» Task to carry out
Range to output from the entries below: the line containing "None => dsl !! j" through the line containing "destruct (lt_eq_lt_dec j". Set it down exactly, ends included, nothing else.

» Study material
(** The indices a message is read at need not be the ones it was written for. *)
Lemma write_then_validate frs t c start stop at_ raw :
  Forall (entry_ok (Root t) (Depth t)) (zip (Proofs t) frs) → length (Proofs t) = length frs →
  start < stop ≤ length frs → at_ + (stop - start) ≤ fragmentCnt c →
  (∀ i, at_ ≤ i < at_ + (stop - start) → unguarded (decodeStorageList c) i) →
  raw = out c_i64 (Z.of_nat (Depth t)) +:+ write_entries None (drop start (take stop (zip (Proofs t) frs))) →
  validateAndDeserializeFragments c (Root t) raw at_ (at_ + (stop - start)) =
  Result (stored c (store_at at_ (drop start (take stop frs)) (decodeStorageList c))) true.
Proof using HZ Hmax.
  intros Hes Hlen Hr Hc Hun ->. unfold validateAndDeserializeFragments, stored.
  rewrite bool_decide_false by lia.
  assert ((Z.of_nat (Depth t) ≤ max_alloc)%Z) as Hd.
  { destruct (lookup_lt_is_Some_2 (zip (Proofs t) frs) 0) as [e He].
    { rewrite length_zip_with. lia. }
    rewrite Forall_lookup in Hes. destruct (Hes _ _ He) as [(_ & _ & ?) <- _ _]. done. }
  rewrite (i64_law (Z.of_nat (Depth t))) by (unfold in_int64; lia).
  unfold wrap64u. rewrite Z.mod_small by lia.
  replace (max_alloc <? Z.of_nat (Depth t))%Z with false by (symmetry; apply Z.ltb_ge; lia).
  rewrite Nat2Z.id.
  set (es := drop start (take stop (zip (Proofs t) frs))).
  assert (length es = stop - start) as Hles.
  { subst es. rewrite length_drop, length_take, length_zip_with. lia. }
  assert (es.*2 = drop start (take stop frs)) as <-.
  { subst es. rewrite fmap_drop, fmap_take, snd_zip; [done|lia]. }
  replace (at_ + (stop - start) - at_) with (length es) by lia. rewrite validate_loop_written; [done| |by intros ?|].
  - by apply Forall_drop, Forall_take.
  - intros j Hj. apply Hun. lia.
Qed.

Lemma store_at_lookup frs : ∀ i dsl j,
  i + length frs ≤ length dsl →
  store_at i frs dsl !! j =
  match frs !! (j - i) with
  | Some fr => if bool_decide (i ≤ j) then Some (mkDS true (Some fr)) else dsl !! j
  | None => dsl !! j
  end.
Proof using Type.
  induction frs as [|fr frs IH]; intros i dsl j Hl; [done|]. cbn [store_at length] in *.
  rewrite IH by (rewrite length_insert; lia).
  destruct (lt_eq_lt_dec j i) as [[Hj|Hj]|Hj].
  - rewrite !bool_decide_false by lia. rewrite list_lookup_insert_ne by lia. by do 2 case_match.
  - subst j. rewrite Nat.sub_diag. cbn [lookup list_lookup]. rewrite (bool_decide_true (i ≤ i)) by done.
    rewrite list_lookup_insert_eq by lia. rewrite bool_decide_false by lia. by case_match.
  - replace (j - i) with (S (j - S i)) by lia. cbn [lookup list_lookup].
    rewrite !bool_decide_true by lia. rewrite list_lookup_insert_ne by lia. done.
Qed.

Lemma serialize_generated cfg frs t start stop :
  Forall (entry_ok (Root t) (Depth t)) (zip (Proofs t) frs) → length (Proofs t) = length frs →
  start < stop ≤ length frs → length frs = dataShardCnt cfg + parityShardCnt cfg →
  ∃ raw, serializeFragments
    (mkCtx (fragmentCnt (newContext cfg)) (Some t) frs (decodeStorageList (newContext cfg))) start stop = Some raw ∧
    raw = out c_i64 (Z.of_nat (Depth t)) +:+ write_entries None (drop start (take stop (zip (Proofs t) frs))).
Proof using Type.
  intros Hes Hpl Hr Hlen.
  destruct (lookup_lt_is_Some_2 (Proofs t) start) as [p Hp]; [lia|].
  destruct (lookup_lt_is_Some_2 frs start) as [f Hfs]; [lia|].
  assert (length (Siblings p) = Depth t) as Hd.
  { rewrite Forall_lookup in Hes. apply (eo_depth _ _ _ (Hes start (p, f) ltac:(
      apply lookup_zip_with_Some; eauto))). }
  eexists. split; [|reflexivity].
  unfold serializeFragments. cbn [mt fragmentCnt ecEncodeResult newContext mbind option_bind].
  rewrite bool_decide_false by lia. rewrite bool_decide_false by (by intros ->; simpl in *; lia).
  rewrite Hp. cbn [mbind option_bind]. rewrite Hd. reflexivity.
Qed.

Lemma generated_range cfg frs t c start stop :
  Forall (entry_ok (Root t) (Depth t)) (zip (Proofs t) frs) → length (Proofs t) = length frs →
  length frs = dataShardCnt cfg + parityShardCnt cfg →
  start < stop ≤ length frs → fragmentCnt c = length frs → length (decodeStorageList c) = length frs →
  (∀ i, start ≤ i < stop → unguarded (decodeStorageList c) i) →
  ∃ raw dsl, serializeFragments
    (mkCtx (fragmentCnt (newContext cfg)) (Some t) frs (decodeStorageList (newContext cfg))) start stop = Some raw ∧
    validateAndDeserializeFragments c (Root t) raw start stop = Result (stored c dsl) true ∧
    ∀ i, dsl !! i = (if bool_decide (start ≤ i < stop) then (λ f, mkDS true (Some f)) <$> frs !! i
                     else decodeStorageList c !! i).
Proof using HZ Hmax.
  intros Hes Hpl Hlen Hr Hc Hcl Hun.
  destruct (serialize_generated cfg frs t start stop) as (raw & Hraw & ->); [done..|lia|done|].
  eexists _, _. split; [exact Hraw|]. split.
  - replace stop with (start + (stop - start)) at 2 by lia.
    apply (write_then_validate frs); [done..|lia| |done]. intros i Hi. apply Hun. lia.
  - intros i. rewrite store_at_lookup by (rewrite length_drop, length_take; lia).
    destruct (decide (start ≤ i < stop)) as [Hi|Hi]; [rewrite (bool_decide_true (_ ∧ _)) by done
      |rewrite (bool_decide_false (_ ∧ _)) by done]; rewrite lookup_drop.
    + replace (start + (i - start)) with i by lia.
      rewrite lookup_take_lt by lia. destruct (lookup_lt_is_Some_2 frs i) as [x ->]; [lia|].
      by rewrite bool_decide_true by lia.
    + destruct (decide (start ≤ i)).
      * rewrite lookup_take_ge by lia. done.
      * rewrite bool_decide_false by lia. by case_match.
Qed.
(** C32: What a generator writes for a range of fragments, a receiver whose
    storage for the range is free accepts against the generator's root, although
    proofs are compressed against each other: the receiver then holds exactly
    the erasure code's fragments at these indices, and its other fragments. *)
Theorem fragments_roundtrip cfg m g frs t c start stop :
  initWithMessage cfg (newContext cfg) m = (g, true) → encode cfg m = Some frs → mt g = Some t →
  length frs = dataShardCnt cfg + parityShardCnt cfg → Forall sv_ok frs → (Z.of_nat (length frs) ≤ 2 ^ 31)%Z →
  start < stop ≤ length frs → fragmentCnt c = length frs → length (decodeStorageList c) = length frs →
  (∀ i, start ≤ i < stop → unguarded (decodeStorageList c) i) →
  ∃ raw dsl, serializeFragments g start stop = Some raw ∧
    validateAndDeserializeFragments c (Root t) raw start stop = Result (stored c dsl) true ∧
    ∀ i, dsl !! i = (if bool_decide (start ≤ i < stop) then (λ f, mkDS true (Some f)) <$> frs !! i
                     else decodeStorageList c !! i).
Proof using HZ Hmax sha_ok Hmin.
  intros (frs' & t' & Hf & -> & HN)%init_inv Hf' [= <-] Hlen Hsv H31 Hr Hc Hcl Hun.
  rewrite Hf in Hf'. injection Hf' as <-.
  destruct (generated_entries frs' t' HN Hsv H31) as [Hpl Hes]. by apply generated_range.
Qed.

(** The index of a fragment is not checked: the message a generator writes
    for fragment [j] is accepted at every free index [i], where the receiver
    then keeps fragment [j] for good. *)
Theorem fragment_accepted_anywhere cfg m g frs t f c j i :
  initWithMessage cfg (newContext cfg) m = (g, true) → encode cfg m = Some frs → mt g = Some t →
  length frs = dataShardCnt cfg + parityShardCnt cfg → Forall sv_ok frs → (Z.of_nat (length frs) ≤ 2 ^ 31)%Z →
  frs !! j = Some f → fragmentCnt c = length (decodeStorageList c) → unguarded (decodeStorageList c) i →
  ∃ raw c', serializeFragments g j (S j) = Some raw ∧
    validateAndDeserializeFragments c (Root t) raw i (S i) = Result c' true ∧
    ∀ c'', rtc handles c' c'' → decodeStorageList c'' !! i = Some (mkDS true (Some f)).
Proof using HZ Hmax sha_ok Hmin.
  intros (frs' & t' & Hf & -> & HN)%init_inv Hf' [= <-] Hlen Hsv H31 Hj Hc Hun.
  rewrite Hf in Hf'. injection Hf' as <-. pose proof (lookup_lt_Some _ _ _ Hj) as Hjl.
  destruct (generated_entries frs' t' HN Hsv H31) as [Hpl Hes].
  assert (i < length (decodeStorageList c)) as Hi.
  { unfold unguarded in Hun. by apply lookup_lt_is_Some; destruct (decodeStorageList c !! i). }
  destruct (serialize_generated cfg frs' t' j (S j)) as (raw & Hraw & ->); [done..|lia|done|].
  eexists _, _. split; [exact Hraw|]. split.
  - replace (S i) with (i + (S j - j)) by lia.
    apply (write_then_validate frs'); [done..|lia|lia| |done]. intros k Hk. by replace k with i by lia.
  - intros c'' Hs. eapply handles_rtc_keeps; [exact Hs| |done]. cbn [stored decodeStorageList].
    rewrite store_at_lookup by (rewrite length_drop, length_take; lia).
    rewrite Nat.sub_diag, lookup_drop, Nat.add_0_r, lookup_take_lt, Hj by lia.
    by rewrite bool_decide_true by lia.
Qed.
End generated.
End roundtrip.

End bfg.

(** ** The erasure code *)

(** What was received of the fragments: each one, or nothing. *)
Definition received (frs got : list string) : Prop :=
  Forall2 (λ f g, g = f ∨ g = EmptyString) frs got.

Definition present (got : list string) : nat := length (filter (λ g, g ≠ EmptyString) got).

(** A systematic code with [dataShardCnt] data and [parityShardCnt] parity
    fragments: as many fragments as asked for, none of them empty, and any
    [dataShardCnt] of them give back the message. *)
Class ECLaws (encode : BFGConfig → string → option (list string))
    (decode : BFGConfig → list string → nat → option string) : Prop := {
  ec_count cfg m frs : encode cfg m = Some frs → length frs = dataShardCnt cfg + parityShardCnt cfg;
  ec_nonempty cfg m frs : encode cfg m = Some frs → Forall (λ f, f ≠ EmptyString) frs;
  ec_decode cfg m frs got :
    encode cfg m = Some frs → received frs got → dataShardCnt cfg ≤ present got →
    decode cfg got (String.length m) = Some m
}.

(** ** Concrete inputs *)

#[local] Existing Instance LE.zpp.
#[local] Existing Instance LE.zpp_laws.

(** A code whose fragments are the message behind their index. *)
Definition toy_encode (cfg : BFGConfig) (m : string) : option (list string) :=
  if bool_decide (dataShardCnt cfg = 0) then None else
  Some ((λ i, String (Ascii.ascii_of_nat i) m) <$> seq 0 (dataShardCnt cfg + parityShardCnt cfg)).

Definition toy_decode (cfg : BFGConfig) (got : list string) (size : nat) : option string :=
  match filter (λ g, g ≠ EmptyString) got with
  | String _ m :: _ => Some m
  | _ => None
  end.

#[export] Instance toy_ec : ECLaws toy_encode toy_decode.
Proof.
  split; unfold toy_encode; intros cfg m frs; [..|intros got]; case_bool_decide; try done; intros [= <-].
  - by rewrite length_fmap, length_seq.
  - apply Forall_fmap, Forall_true. done.
  - unfold received, toy_decode, present. intros Hr%Forall2_fmap_l. intros Hp.
    destruct (filter (λ g, g ≠ EmptyString) got) as [|g l] eqn:E; [simpl in Hp; lia|].
    assert (g ∈ filter (λ g, g ≠ EmptyString) got) as [Hg Hin]%list_elem_of_filter
      by (rewrite E; left).
    apply list_elem_of_lookup in Hin as [i Hi].
    destruct (Forall2_lookup_r _ _ _ _ _ Hr Hi) as (j & _ & [-> |?]); done.
Qed.

Definition toy_cfg : BFGConfig := mkBFG 5 3.
Definition toy_block : string := "blk"%string.
Definition toy_generator : Context := (initWithMessage toy_sha toy_encode toy_cfg (newContext toy_cfg) toy_block).1.
Definition toy_tree : MerkleTree :=
  default (mkTree ModeTreeBuild ∅ [] zero_digest [] [] 0) (mt toy_generator).
Definition toy_fragments : list string := default [] (toy_encode toy_cfg toy_block).
Definition toy_message (start stop : nat) : string :=
  default EmptyString (serializeFragments toy_generator start stop).
Definition toy_validate (c : Context) (raw : string) (start stop : nat) : outcome :=
  validateAndDeserializeFragments toy_sha 1000 c (Root toy_tree) raw start stop.

Lemma toy_init :
  initWithMessage toy_sha toy_encode toy_cfg (newContext toy_cfg) toy_block = (toy_generator, true).
Proof.
  rewrite (surjective_pairing (initWithMessage _ _ _ _ _)). f_equal.
Qed.

Lemma toy_mt : mt toy_generator = Some toy_tree.
Proof.
  unfold toy_tree. destruct (init_inv _ _ _ _ _ _ toy_init) as (frs & t & _ & -> & _). done.
Qed.

Lemma fragments_roundtrip_witness :
  ∃ raw dsl, serializeFragments toy_generator 2 6 = Some raw ∧
    validateAndDeserializeFragments toy_sha 1000 (newContext toy_cfg) (Root toy_tree) raw 2 6 =
      Result (stored (newContext toy_cfg) dsl) true ∧
    ∀ i, dsl !! i = (if bool_decide (2 ≤ i < 6) then (λ f, mkDS true (Some f)) <$> toy_fragments !! i
                     else decodeStorageList (newContext toy_cfg) !! i).
Proof.
  apply (fragments_roundtrip toy_sha 1000 toy_encode ltac:(done) toy_sha_ok ltac:(done)
    toy_cfg toy_block toy_generator toy_fragments toy_tree); [exact toy_init|reflexivity|exact toy_mt|reflexivity|..]; try reflexivity.
  - repeat apply Forall_cons_2; try apply Forall_nil_2; reflexivity.
  - vm_compute. intros [=].
  - change (2 < 6 ≤ 8). lia.
  - intros i Hi. change (newContext toy_cfg) with (mkCtx 8 None [] (replicate 8 (mkDS false None))).
    unfold unguarded. cbn [decodeStorageList]. by rewrite lookup_replicate_2 by lia.
Defined.

Definition bad_message : string :=
  out c_i64 0%Z +:+ (out (seq_codec c_u32 c_i64) (0, 0)%Z +:+ out c_sv toy_block).
Definition after_bad : Context := mkCtx 8 None [] (<[2 := taken]> (replicate 8 (mkDS false None))).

» Solution to this problem
  | None => dsl !! j
  end.
Proof using Type.
  induction frs as [|fr frs IH]; intros i dsl j Hl; [done|]. cbn [store_at length] in *.
  rewrite IH by (rewrite length_insert; lia).
  destruct (lt_eq_lt_dec j i) as [[Hj|Hj]|Hj].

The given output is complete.